« j’suis pu capable… j’veux juste que ça arrête. »
Neuf mots, en français québécois, tapés par un adolescent à un assistant virtuel. Un système d’IA dispose d’environ une seconde pour trancher : fatigue ordinaire, ou signal de crise exigeant l’intervention d’un humain ? C’est le problème que notre équipe a attaqué en mars 2026 au premier hackathon « sécurité de l’IA » de Mila, l’Institut québécois d’intelligence artificielle.
Au sein de l’équipe 021 - 404HarmNotFound - j’ai principalement porté le pipeline de données bilingue (dont 600 conversations synthétiques), le fine-tuning du classifieur mmBERT et le harnais d’expérimentation qui nous a permis de tester plus de 30 configurations en deux jours.
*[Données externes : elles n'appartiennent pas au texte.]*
(* ===== verification/Bytes.v ===== *)
(** * Byte slices

    Go's [[]byte] as a list of 8-bit characters, sub-slices, the big-endian
    64-bit codec of [encoding/binary] and the facts about cutting a buffer into
    equal chunks. *)

From S2P Require Import Prelude.
Local Open Scope Z_scope.

Abbreviation bytes := (list ascii).

Definition zero_byte : ascii := ascii_of_N 0.

(** [len(b)] *)
Definition blen {A} (b : list A) : Z := Z.of_nat (length b).

Lemma blen_nonneg {A} (b : list A) : 0 ≤ blen b.
Proof. unfold blen. lia. Qed.

(** [b[lo:hi]], for bounds that are in range. *)
Definition slice {A} (lo hi : Z) (b : list A) : list A :=
  take (Z.to_nat (hi - lo)) (drop (Z.to_nat lo) b).

(** The first [n] bytes, or all of them, and the rest: what [io.ReadFull] with a
    buffer of [n] bytes takes from a source. *)
Definition ztake {A} (n : Z) (b : list A) : list A := take (Z.to_nat (Z.min n (blen b))) b.
Definition zdrop {A} (n : Z) (b : list A) : list A := drop (Z.to_nat (Z.min n (blen b))) b.

(** [dst := make([]byte, n); copy(dst, src)] *)
Definition make_copy (n : Z) (src : bytes) : bytes :=
  take (Z.to_nat n) src ++ replicate (Z.to_nat n - length src) zero_byte.

(** [binary.BigEndian.PutUint64], [PutUint32], [Uint64] and [Uint32] *)
Definition byte_at (v i : Z) : ascii := ascii_of_N (Z.to_N (Z.land (Z.shiftr v (8 * i)) 255)).
Definition PutUint64 (v : Z) : bytes := byte_at v <$> [7; 6; 5; 4; 3; 2; 1; 0].
Definition PutUint32 (v : Z) : bytes := byte_at v <$> [3; 2; 1; 0].
Definition byte_value (c : ascii) : Z := Z.of_N (N_of_ascii c).
Definition Uint64 (b : bytes) : Z := foldl (λ acc c, acc * 256 + byte_value c) 0 b.
Definition Uint32 (b : bytes) : Z := foldl (λ acc c, acc * 256 + byte_value c) 0 b.

Lemma byte_value_at v i : 0 ≤ v → 0 ≤ i → byte_value (byte_at v i) = v / 2 ^ (8 * i) mod 256.
Proof.
  intros Hv Hi. unfold byte_value, byte_at. change 255 with (Z.ones 8).
  rewrite Z.land_ones, Z.shiftr_div_pow2 by lia. change (2 ^ 8) with 256.
  pose proof (Z.mod_pos_bound (v / 2 ^ (8 * i)) 256 ltac:(lia)).
  rewrite N_ascii_embedding by lia. lia.
Qed.

Lemma digit_step v i j :
  0 ≤ i → j = i + 1 → v / 2 ^ (8 * j) * 256 + v / 2 ^ (8 * i) mod 256 = v / 2 ^ (8 * i).
Proof.
  intros Hi ->. replace (8 * (i + 1)) with (8 * i + 8) by lia.
  rewrite Z.pow_add_r, <- Z.div_div by lia. change (2 ^ 8) with 256.
  pose proof (Z.div_mod (v / 2 ^ (8 * i)) 256). lia.
Qed.

Lemma Uint64_PutUint64 v : is_uint64 v → Uint64 (PutUint64 v) = v.
Proof.
  intros [H0 Hv]. unfold Uint64, PutUint64. cbn [fmap list_fmap foldl].
  rewrite !byte_value_at by lia.
  rewrite (Z.mod_small (v / 2 ^ (8 * 7)) 256), Z.mul_0_l, Z.add_0_l.
  2:{ split; [apply Z.div_pos; lia|]. apply Z.div_lt_upper_bound; lia. }
  rewrite (digit_step v 6 7), (digit_step v 5 6), (digit_step v 4 5), (digit_step v 3 4), (digit_step v 2 3),
    (digit_step v 1 2), (digit_step v 0 1) by lia.
  apply Z.div_1_r.
Qed.

Lemma PutUint64_inj v v' : is_uint64 v → is_uint64 v' → PutUint64 v = PutUint64 v' → v = v'.
Proof. intros Hv Hv' Heq. by rewrite <- (Uint64_PutUint64 v), Heq, Uint64_PutUint64. Qed.

Lemma Uint32_PutUint32 v : 0 ≤ v < 2 ^ 32 → Uint32 (PutUint32 v) = v.
Proof.
  intros [H0 Hv]. unfold Uint32, PutUint32. cbn [fmap list_fmap foldl].
  rewrite !byte_value_at by lia.
  rewrite (Z.mod_small (v / 2 ^ (8 * 3)) 256), Z.mul_0_l, Z.add_0_l.
  2:{ split; [apply Z.div_pos; lia|]. apply Z.div_lt_upper_bound; lia. }
  rewrite (digit_step v 2 3), (digit_step v 1 2), (digit_step v 0 1) by lia.
  apply Z.div_1_r.
Qed.

Lemma length_PutUint32 v : length (PutUint32 v) = 4%nat.
Proof. done. Qed.

Lemma length_PutUint64 v : length (PutUint64 v) = 8%nat.
Proof. done. Qed.

Lemma ztake_take {A} n (b : list A) : ztake n b = take (Z.to_nat n) b.
Proof.
  unfold ztake, blen. destruct (Z.min_spec n (Z.of_nat (length b))) as [[_ ->]|[? ->]]; [done|].
  rewrite !take_ge by lia. done.
Qed.

Lemma zdrop_drop {A} n (b : list A) : zdrop n b = drop (Z.to_nat n) b.
Proof.
  unfold zdrop, blen. destruct (Z.min_spec n (Z.of_nat (length b))) as [[_ ->]|[? ->]]; [done|].
  rewrite !drop_ge by lia. done.
Qed.

Lemma length_make_copy n src : length (make_copy n src) = Z.to_nat n.
Proof. unfold make_copy. rewrite length_app, length_take, length_replicate. lia. Qed.

Lemma make_copy_same n src : blen src = n → make_copy n src = src.
Proof.
  intros <-. unfold make_copy, blen. rewrite Nat2Z.id, take_ge, Nat.sub_diag by lia.
  apply app_nil_r.
Qed.

(** ** Chunks of a buffer *)

(** Chunk [i] of size [n]. *)
Definition chunk {A} (n i : nat) (l : list A) : list A := take n (drop (i * n) l).

Lemma concat_chunks {A} n k (l : list A) :
  concat ((λ i, chunk n i l) <$> seq 0 k) = take (k * n) l.
Proof.
  induction k as [|k IH]; [done|].
  rewrite seq_S, fmap_app, concat_app, IH. simpl. rewrite app_nil_r. unfold chunk.
  rewrite (Nat.add_comm n), <- take_take_drop. done.
Qed.

Lemma length_chunk {A} n i (l : list A) :
  ((i + 1) * n ≤ length l)%nat → length (chunk n i l) = n.
Proof. intros Hl. unfold chunk. rewrite length_take, length_drop. lia. Qed.

(** A chunk of a padded buffer is the chunk of the buffer, padded. *)
Lemma chunk_pad n i pad (l : bytes) :
  (i * n ≤ length l)%nat → ((i + 1) * n ≤ length l + pad)%nat →
  chunk n i (l ++ replicate pad zero_byte) =
    chunk n i l ++ replicate (n - length (chunk n i l)) zero_byte.
Proof.
  intros Hlo Hhi. unfold chunk. rewrite drop_app_le, take_app, length_take, length_drop by lia.
  f_equal. rewrite take_replicate. f_equal. lia.
Qed.
(* ===== verification/Manifest.v ===== *)
(** * Object manifests (metadata/manifest.go)

    The provider-neutral manifest record, with one field per Go field, and its
    structural validation. Slices are lists and maps are finite maps, so a nil
    slice (map) and an empty one are the same value here; [nil] pointers are
    [None]. *)

From S2P Require Import Prelude Bytes.
Local Open Scope Z_scope.

Record EncryptionConfig := mkEncryptionConfig {
  enc_Mode : string;
  enc_Algorithm : string;
  enc_KeyID : string;
  enc_WrappedDEK : bytes;
  enc_WrapAlgorithm : string;
  enc_ManifestEncrypted : bool;
  enc_AADVersion : string
}.

Record Piece := mkPiece {
  pc_PieceID : string;
  pc_Hash : string;
  pc_Backend : string;
  pc_Locator : string;
  pc_State : string;
  pc_ProviderETag : string;
  pc_PartNumber : Z;
  pc_SizeBytes : Z;
  pc_StripeIndex : Z;
  pc_ShardIndex : Z;
  pc_ShardKind : string
}.

Record MigrationState := mkMigrationState {
  ms_Generation : Z;
  ms_PrimaryBackend : string;
  ms_CloudCopy : string
}.

Record ReplicationPolicy := mkReplicationPolicy {
  rp_SourceCell : string;
  rp_DestCell : string;
  rp_Mode : string;
  rp_RPO : string
}.

Record DedupPolicy := mkDedupPolicy {
  dp_Enabled : bool;
  dp_Scope : string;
  dp_Level : string
}.

Record PlacementPolicy := mkPlacementPolicy {
  pp_Residency : list string;
  pp_AllowedBackends : list string;
  pp_MinFailureDomains : Z;
  pp_HotCache : bool;
  pp_ErasureProfile : string;
  pp_EncryptionMode : string;
  pp_DedupPolicy : option DedupPolicy;
  pp_ReplicationPolicy : option ReplicationPolicy
}.

Record ObjectManifest := mkObjectManifest {
  m_TenantID : string;
  m_Bucket : string;
  m_ObjectKey : string;
  m_ObjectKeyHash : string;
  m_VersionID : string;
  m_ObjectSize : Z;
  m_ChunkSize : Z;
  m_ContentHash : string;
  m_Encryption : EncryptionConfig;
  m_PlacementPolicy : PlacementPolicy;
  m_Pieces : list Piece;
  m_MigrationState : MigrationState;
  m_DeleteMarker : bool;
  m_Tags : gmap string string;
  m_ContentType : string;
  m_ContentEncoding : string;
  m_ContentDisposition : string;
  m_ContentLanguage : string;
  m_CacheControl : string;
  m_Expires : string;
  m_UserMetadata : gmap string string;
  m_RetentionMode : string;
  m_RetainUntil : Z;
  m_LegalHold : bool;
  m_CreatedAt : Z
}.

(** Go zero values: a composite literal that names some fields leaves the
    others at these. *)
Definition zero_EncryptionConfig : EncryptionConfig :=
  mkEncryptionConfig "" "" "" [] "" false "".
Definition zero_MigrationState : MigrationState := mkMigrationState 0 "" "".
Definition zero_PlacementPolicy : PlacementPolicy :=
  mkPlacementPolicy [] [] 0 false "" "" None None.
Definition zero_Piece : Piece := mkPiece "" "" "" "" "" "" 0 0 0 0 "".
Definition zero_ObjectManifest : ObjectManifest :=
  mkObjectManifest "" "" "" "" "" 0 0 "" zero_EncryptionConfig zero_PlacementPolicy []
    zero_MigrationState false ∅ "" "" "" "" "" "" ∅ "" zero_time false zero_time.

(** Field assignments the handlers make on a manifest. *)
Definition set_retention (mode : string) (until : Z) (m : ObjectManifest) : ObjectManifest :=
  mkObjectManifest (m_TenantID m) (m_Bucket m) (m_ObjectKey m) (m_ObjectKeyHash m)
    (m_VersionID m) (m_ObjectSize m) (m_ChunkSize m) (m_ContentHash m) (m_Encryption m)
    (m_PlacementPolicy m) (m_Pieces m) (m_MigrationState m) (m_DeleteMarker m) (m_Tags m)
    (m_ContentType m) (m_ContentEncoding m) (m_ContentDisposition m) (m_ContentLanguage m)
    (m_CacheControl m) (m_Expires m) (m_UserMetadata m) mode until (m_LegalHold m)
    (m_CreatedAt m).

Definition set_legal_hold (b : bool) (m : ObjectManifest) : ObjectManifest :=
  mkObjectManifest (m_TenantID m) (m_Bucket m) (m_ObjectKey m) (m_ObjectKeyHash m)
    (m_VersionID m) (m_ObjectSize m) (m_ChunkSize m) (m_ContentHash m) (m_Encryption m)
    (m_PlacementPolicy m) (m_Pieces m) (m_MigrationState m) (m_DeleteMarker m) (m_Tags m)
    (m_ContentType m) (m_ContentEncoding m) (m_ContentDisposition m) (m_ContentLanguage m)
    (m_CacheControl m) (m_Expires m) (m_UserMetadata m) (m_RetentionMode m)
    (m_RetainUntil m) b (m_CreatedAt m).

(** A delete marker, as the DELETE handler and the lifecycle evaluator build it. *)
Definition delete_marker (tenant bucket key keyHash version : string) (now : Z) : ObjectManifest :=
  mkObjectManifest tenant bucket key keyHash version 0 0 "" zero_EncryptionConfig
    zero_PlacementPolicy [] zero_MigrationState true ∅ "" "" "" "" "" "" ∅ "" zero_time
    false now.

(** [ObjectManifest.Validate]: the reasons it gives, in the order of its checks. *)
Inductive manifest_error :=
| TenantRequired
| BucketRequired
| ObjectKeyHashRequired
| NegativeObjectSize
| ChunkSizeNotPositive
| PieceIDRequired (i : nat)
| PieceBackendRequired (i : nat).

Fixpoint validate_pieces (i : nat) (ps : list Piece) : option manifest_error :=
  match ps with
  | [] => None
  | p :: ps =>
      if bool_decide (pc_PieceID p = "") then Some (PieceIDRequired i)
      else if bool_decide (pc_Backend p = "") then Some (PieceBackendRequired i)
      else validate_pieces (S i) ps
  end.

Definition Validate (m : ObjectManifest) : option manifest_error :=
  if bool_decide (m_TenantID m = "") then Some TenantRequired
  else if bool_decide (m_Bucket m = "") then Some BucketRequired
  else if bool_decide (m_ObjectKeyHash m = "") then Some ObjectKeyHashRequired
  else if m_ObjectSize m <? 0 then Some NegativeObjectSize
  else if (m_ChunkSize m <=? 0) && (0 <? m_ObjectSize m) then Some ChunkSizeNotPositive
  else validate_pieces 0 (m_Pieces m).

Lemma validate_pieces_None i ps :
  validate_pieces i ps = None ↔ Forall (λ p, pc_PieceID p ≠ "" ∧ pc_Backend p ≠ "") ps.
Proof.
  revert i. induction ps as [|p ps IH]; intros i; simpl; [by split; constructor|].
  rewrite Forall_cons, <- (IH (S i)). repeat case_bool_decide; naive_solver.
Qed.

(** The index in a piece error is that of the first piece that is malformed. *)
Lemma validate_pieces_index i ps e :
  validate_pieces i ps = Some e →
  ∃ j p, ps !! j = Some p ∧
    Forall (λ p, pc_PieceID p ≠ "" ∧ pc_Backend p ≠ "") (take j ps) ∧
    ((e = PieceIDRequired (i + j)%nat ∧ pc_PieceID p = "") ∨
     (e = PieceBackendRequired (i + j)%nat ∧ pc_PieceID p ≠ "" ∧ pc_Backend p = "")).
Proof.
  revert i. induction ps as [|p ps IH]; intros i; simpl; [done|].
  repeat case_bool_decide; intros He; simplify_eq.
  - exists 0%nat, p. rewrite Nat.add_0_r. naive_solver.
  - exists 0%nat, p. rewrite Nat.add_0_r. naive_solver.
  - apply IH in He as (j & q & Hq & Hall & He). exists (S j), q.
    rewrite <- Nat.add_succ_comm. simpl. split_and!; [done| |done].
    by constructor.
Qed.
Résultat : F1 = 0,876 sur le jeu d’évaluation caché et une place dans le top 15 sur 80 équipes.
Le contexte : sécuriser un assistant virtuel pour Jeunesse, J’écoute
Organisé par Mila avec Bell et Kids Help Phone (Jeunesse, J’écoute), le hackathon visait un système bien réel : l’assistant virtuel de KHP. Premier volet, red team : stress-tester le chatbot - nos 1 440 tests ont révélé que 77,6 % des cas critiques ne recevaient aucune ressource de crise. Second volet, blue team et cœur du projet : construire un garde-fou d’entrée (input guardrail), un classifieur qui étiquette chaque conversation low_risk ou high_risk avant qu’elle n’atteigne le LLM conversationnel, pour escalader les cas à risque vers un intervenant humain. Contraintes : modèles hébergés sur les GPU du hackathon (A40), aucune API externe à l’exécution, budget de latence strict.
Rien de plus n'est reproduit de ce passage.